The German finance minister and vice chancellor, Olaf Scholz, will stand as a candidate to lead the German Social Democratic Party, according to reports in the German press on Friday. Sholz is the first heavyweight to put his name forward since Andrea Nahles stepped down as leader last June, leaving the party in an acute existential crisis. A transition period was then opened that should end in early December with the appointment of a new candidate.
Scholz had defended previously ruled himself out of the leadership race on the grounds that his ministerial position did not allow him enough time to lead the party. But according to the German press, he has now changed his mind.

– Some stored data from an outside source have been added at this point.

(** One turn of the loop over the expired timers. *)
Lemma fire_step now p m :
  tm_wf m -> p ∉ m_timers m -> live (timer_heap m) p ->
  exists a t m', p = Some a /\ timer_heap m !! a = Some t
    /\ (forall A (k : Timer -> M TimerManager A), (t <-- timer_at p ;; k t) m = k t m)
    /\ (if m_recurring t then
         store_timer p (set_next (u64 (now + m_ms t)) t) ;;;
         timers_insert p ;;;
         mreturn tt
       else store_timer p (set_cb FNull t)) m = Ok tt m'
    /\ tm_wf m' /\ timer_heap m' = <[a := fired now t]> (timer_heap m)
    /\ (forall x, x ∈ m_timers m' <->
          x ∈ m_timers m \/ x = p /\ recurring_at (timer_heap m) p = true)
    /\ m_prevTime m' = m_prevTime m /\ m_tickled m' = m_tickled m
    /\ flush_count m' = flush_count m.
Proof.
  intros Hwf Hout Hlive. pose proof Hlive as (a & t & -> & Ha & Ht).
  pose proof (fired_words now t (tm_words m Hwf a t Ha)) as [Hn Hm].
  pose proof (wf_store m a (fired now t) Hwf Hout Hn Hm) as Hwf1. cbn [recurring_at].
  rewrite Ha. exists a, t. unfold fired in *. cbn [fmap option_fmap option_map default].
  destruct (m_recurring t) eqn:Er.
  - set (m1 := set_heap _ m) in *.
    destruct (timers_insert_spec m1 (Some a) Hwf1) as (i & l & Hins & Hwf2 & Hel & _).
    { exists a, (set_next (u64 (now + m_ms t)) t). cbn. by rewrite lookup_insert_eq. }
    exists (set_timers l m1). split_and!; try done.
    + intros A k. unfold bind, timer_at. by rewrite Ha.
    + unfold bind at 1. cbn [store_timer]. fold m1. by mrun Hins.
    + intros x. cbn. rewrite Hel. cbn. tauto.
  - eexists. split_and!; try done.
    + intros A k. unfold bind, timer_at. by rewrite Ha.
    + intros x. cbn. intuition congruence.
Qed.
(* ===== verification/Fiber.v ===== *)
(** * Fibers (src/src/fiber/fiber.h, fiber.cpp)

    The fibers of one thread, named by their id, with the thread-local
    pointers.  A saved [ucontext_t] is the point of the program it resumes: an
    operation that ends in [swapcontext] takes the point [k] that follows its
    call and returns the point that runs next.  [getcontext], [makecontext] and
    [swapcontext] are taken to succeed. *)
From S2P Require Import Prelude.

(** [Fiber::State] *)
Inductive State := INIT | HOLD | EXEC | TERM | READY | EXCEPT.

#[export] Instance State_eq_dec : EqDecision State.
Proof. solve_decision. Defined.

(** A point of the program: the start of [MainFunc] or [CallerMainFunc], a point
    inside running code, or the failing assertion behind a finished fiber. *)
Inductive point :=
| KMainFunc
| KCallerMainFunc
| KAt (k : Z)
| KNeverReached.

Record Fiber := mkFiber {
  m_id : Z;
  m_state : State;
  m_cb : option Z;        (* the function to run, null or not *)
  m_stack : bool;         (* whether a stack is allocated *)
  m_stackSize : Z;
  m_ctx : point
}.

Definition set_state (v : State) (f : Fiber) : Fiber :=
  mkFiber (m_id f) v (m_cb f) (m_stack f) (m_stackSize f) (m_ctx f).
Definition set_cb (v : option Z) (f : Fiber) : Fiber :=
  mkFiber (m_id f) (m_state f) v (m_stack f) (m_stackSize f) (m_ctx f).
Definition set_ctx (v : point) (f : Fiber) : Fiber :=
  mkFiber (m_id f) (m_state f) (m_cb f) (m_stack f) (m_stackSize f) v.

(** The thread: its fibers, the two counters, and the pointers [t_fiber],
    [t_threadFiber] and [Scheduler::getMainFiber()]. *)
Record Thread := mkThread {
  fibers : gmap Z Fiber;
  s_fiber_id : Z;
  s_fiber_count : Z;
  t_fiber : option Z;
  t_threadFiber : option Z;
  t_scheduler_fiber : option Z
}.

Definition set_fibers v (t : Thread) :=
  mkThread v (s_fiber_id t) (s_fiber_count t) (t_fiber t) (t_threadFiber t) (t_scheduler_fiber t).
Definition set_count v (t : Thread) :=
  mkThread (fibers t) (s_fiber_id t) v (t_fiber t) (t_threadFiber t) (t_scheduler_fiber t).
Definition set_t_fiber v (t : Thread) :=
  mkThread (fibers t) (s_fiber_id t) (s_fiber_count t) v (t_threadFiber t) (t_scheduler_fiber t).
Definition set_threadFiber v (t : Thread) :=
  mkThread (fibers t) (s_fiber_id t) (s_fiber_count t) (t_fiber t) v (t_scheduler_fiber t).
Definition set_scheduler_fiber v (t : Thread) :=
  mkThread (fibers t) (s_fiber_id t) (s_fiber_count t) (t_fiber t) (t_threadFiber t) v.

(** The object behind a pointer, and an update of it. *)
Definition fiber_at (p : option Z) : M Thread Fiber := fun t =>
  match p with Some f => deref (fibers t !! f) t | None => Ub end.
Definition fiber_update (p : option Z) (g : Fiber -> Fiber) : M Thread unit :=
  f <-- fiber_at p ;;
  match p with
  | Some i => modify (fun t => set_fibers (<[i := g f]> (fibers t)) t)
  | None => ub
  end.

(** [swapcontext(&from->m_ctx, &to->m_ctx)] called in front of [k] *)
Definition swapcontext (from to : option Z) (k : point) : M Thread point :=
  fiber_update from (set_ctx k) ;;;
  f <-- fiber_at to ;;
  mreturn (m_ctx f).

(** [Fiber::setThis(Fiber* _f)] *)
Definition Fiber_setThis (f : option Z) : M Thread unit := modify (set_t_fiber f).

(** The id of a new fiber, with the object added. *)
Definition new_fiber (mk : Z -> Fiber) : M Thread Z := fun t =>
  let i := u64 (s_fiber_id t + 1) in
  Ok i (mkThread (<[i := mk i]> (fibers t)) i (u64 (s_fiber_count t + 1))
          (t_fiber t) (t_threadFiber t) (t_scheduler_fiber t)).

(** [Fiber::Fiber()]: the fiber of the thread itself, its context saved at [k]. *)
Definition Fiber_main (k : point) : M Thread Z :=
  i <-- new_fiber (fun i => mkFiber i EXEC None false 0 k) ;;
  Fiber_setThis (Some i) ;;;
  mreturn i.

(** [Fiber::Fiber(FuncType cb, size_t stacksize, bool use_caller)];
    [default_size] is the configured stack size. *)
Definition Fiber_new (default_size : Z) (cb : option Z) (stacksize : Z) (use_caller : bool)
  : M Thread Z :=
  new_fiber (fun i => mkFiber i INIT cb true (u32 (if stacksize =? 0 then default_size else stacksize))
               (if use_caller then KCallerMainFunc else KMainFunc)).

(** [Fiber::~Fiber()] *)
Definition Fiber_destroy (i : Z) : M Thread unit :=
  f <-- fiber_at (Some i) ;;
  modify (fun t => set_count (u64 (s_fiber_count t - 1)) t) ;;;
  (if m_stack f then
     Assert (bool_decide (m_state f = INIT \/ m_state f = TERM))
   else
     Assert (bool_decide (m_cb f = None)) ;;;
     Assert (bool_decide (m_state f = EXEC)) ;;;
     cur <-- gets t_fiber ;;
     if bool_decide (cur = Some i) then Fiber_setThis None else mreturn tt) ;;;
  modify (fun t => set_fibers (base.delete i (fibers t)) t).

(** [void Fiber::reset(FuncType cb)] *)
Definition Fiber_reset (i : Z) (cb : option Z) : M Thread unit :=
  f <-- fiber_at (Some i) ;;
  Assert (m_stack f) ;;;
  Assert (bool_decide (m_state f = INIT \/ m_state f = TERM \/ m_state f = EXCEPT)) ;;;
  fiber_update (Some i) (fun f => set_ctx KMainFunc (set_state INIT (set_cb cb f))).

(** [Fiber::Ptr Fiber::getThis()]; [k] is where a new main fiber saves its context. *)
Definition Fiber_getThis (k : point) : M Thread Z :=
  cur <-- gets t_fiber ;;
  match cur with
  | Some i => f <-- fiber_at (Some i) ;; mreturn i
  | None =>
      tmp <-- Fiber_main k ;;
      cur <-- gets t_fiber ;;
      Assert (bool_decide (cur = Some tmp)) ;;;
      modify (set_threadFiber (Some tmp)) ;;;
      mreturn tmp
  end.

(** [void Fiber::call()] *)
Definition Fiber_call (i : Z) (k : point) : M Thread point :=
  Fiber_setThis (Some i) ;;;
  fiber_update (Some i) (set_state EXEC) ;;;
  th <-- gets t_threadFiber ;;
  swapcontext th (Some i) k.

(** [void Fiber::back()] *)
Definition Fiber_back (i : Z) (k : point) : M Thread point :=
  th <-- gets t_threadFiber ;;
  Fiber_setThis th ;;;
  swapcontext (Some i) th k.

(** [void Fiber::swapIn()] *)
Definition Fiber_swapIn (i : Z) (k : point) : M Thread point :=
  Fiber_setThis (Some i) ;;;
  f <-- fiber_at (Some i) ;;
  Assert (bool_decide (m_state f <> EXEC)) ;;;
  fiber_update (Some i) (set_state EXEC) ;;;
  main <-- gets t_scheduler_fiber ;;
  swapcontext main (Some i) k.

(** [void Fiber::swapOut()] *)
Definition Fiber_swapOut (i : Z) (k : point) : M Thread point :=
  main <-- gets t_scheduler_fiber ;;
  Fiber_setThis main ;;;
  swapcontext (Some i) main k.

(** [void Fiber::yieldToHold()] *)
Definition Fiber_yieldToHold (k : point) : M Thread point :=
  cur <-- Fiber_getThis k ;;
  f <-- fiber_at (Some cur) ;;
  Assert (bool_decide (m_state f = EXEC)) ;;;
  fiber_update (Some cur) (set_state HOLD) ;;;
  Fiber_swapOut cur k.

(** [void Fiber::yieldToReady()] *)
Definition Fiber_yieldToReady (k : point) : M Thread point :=
  cur <-- Fiber_getThis k ;;
  f <-- fiber_at (Some cur) ;;
  Assert (bool_decide (m_state f = EXEC)) ;;;
  fiber_update (Some cur) (set_state READY) ;;;
  Fiber_swapIn cur k.

Definition Fiber_getTot : M Thread Z := gets s_fiber_count.

(** [uint64_t Fiber::GetFiberId()] *)
Definition Fiber_GetFiberId : M Thread Z :=
  cur <-- gets t_fiber ;;
  match cur with
  | Some i => f <-- fiber_at (Some i) ;; mreturn (m_id f)
  | None => mreturn 0
  end.

(** What [MainFunc] and [CallerMainFunc] do around [cur->m_cb()], which returns
    or throws ([threw]); calling a null function throws. *)
Definition finish (cur : Z) (threw : bool) : M Thread unit :=
  f <-- fiber_at (Some cur) ;;
  if threw || bool_decide (m_cb f = None)
  then fiber_update (Some cur) (set_state EXCEPT)
  else fiber_update (Some cur) (fun f => set_state TERM (set_cb None f)).

(** [void Fiber::MainFunc()], from its start to its last [swapcontext] *)
Definition Fiber_MainFunc (threw : bool) : M Thread point :=
  cur <-- Fiber_getThis KNeverReached ;;
  finish cur threw ;;;
  Fiber_swapOut cur KNeverReached.

(** [void Fiber::CallerMainFunc()] *)
Definition Fiber_CallerMainFunc (threw : bool) : M Thread point :=
  cur <-- Fiber_getThis KNeverReached ;;
  finish cur threw ;;;
  Fiber_back cur KNeverReached.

“I would be prepared to fight for the job if you want me to do it,” he told the members of the troika who are running the party on an interim basis. Scholz would seek in principle a couple to form a double candidacy, as other applicants who have been announcing themselves in recent weeks have done.
Leading the SPD has become a little desired job in recent months, due to the succession of electoral defeats that have battered morale in the party, which has been displaced by the Greens as the second largest party in the country.
The current polls grant the SPD only 12 percent of the voting intention.
While Sholz has always secured good election results in Hamburg, he has never been especially popular among the SPD base. And while all his rivals in the race for the presidency of the party camping on breaking the ‘Grosse Koalition’ with the Merkel’s conservatives to allow their party to regenerate and seek alternative alliances on the left to govern, Scholz, continues to defend coalition.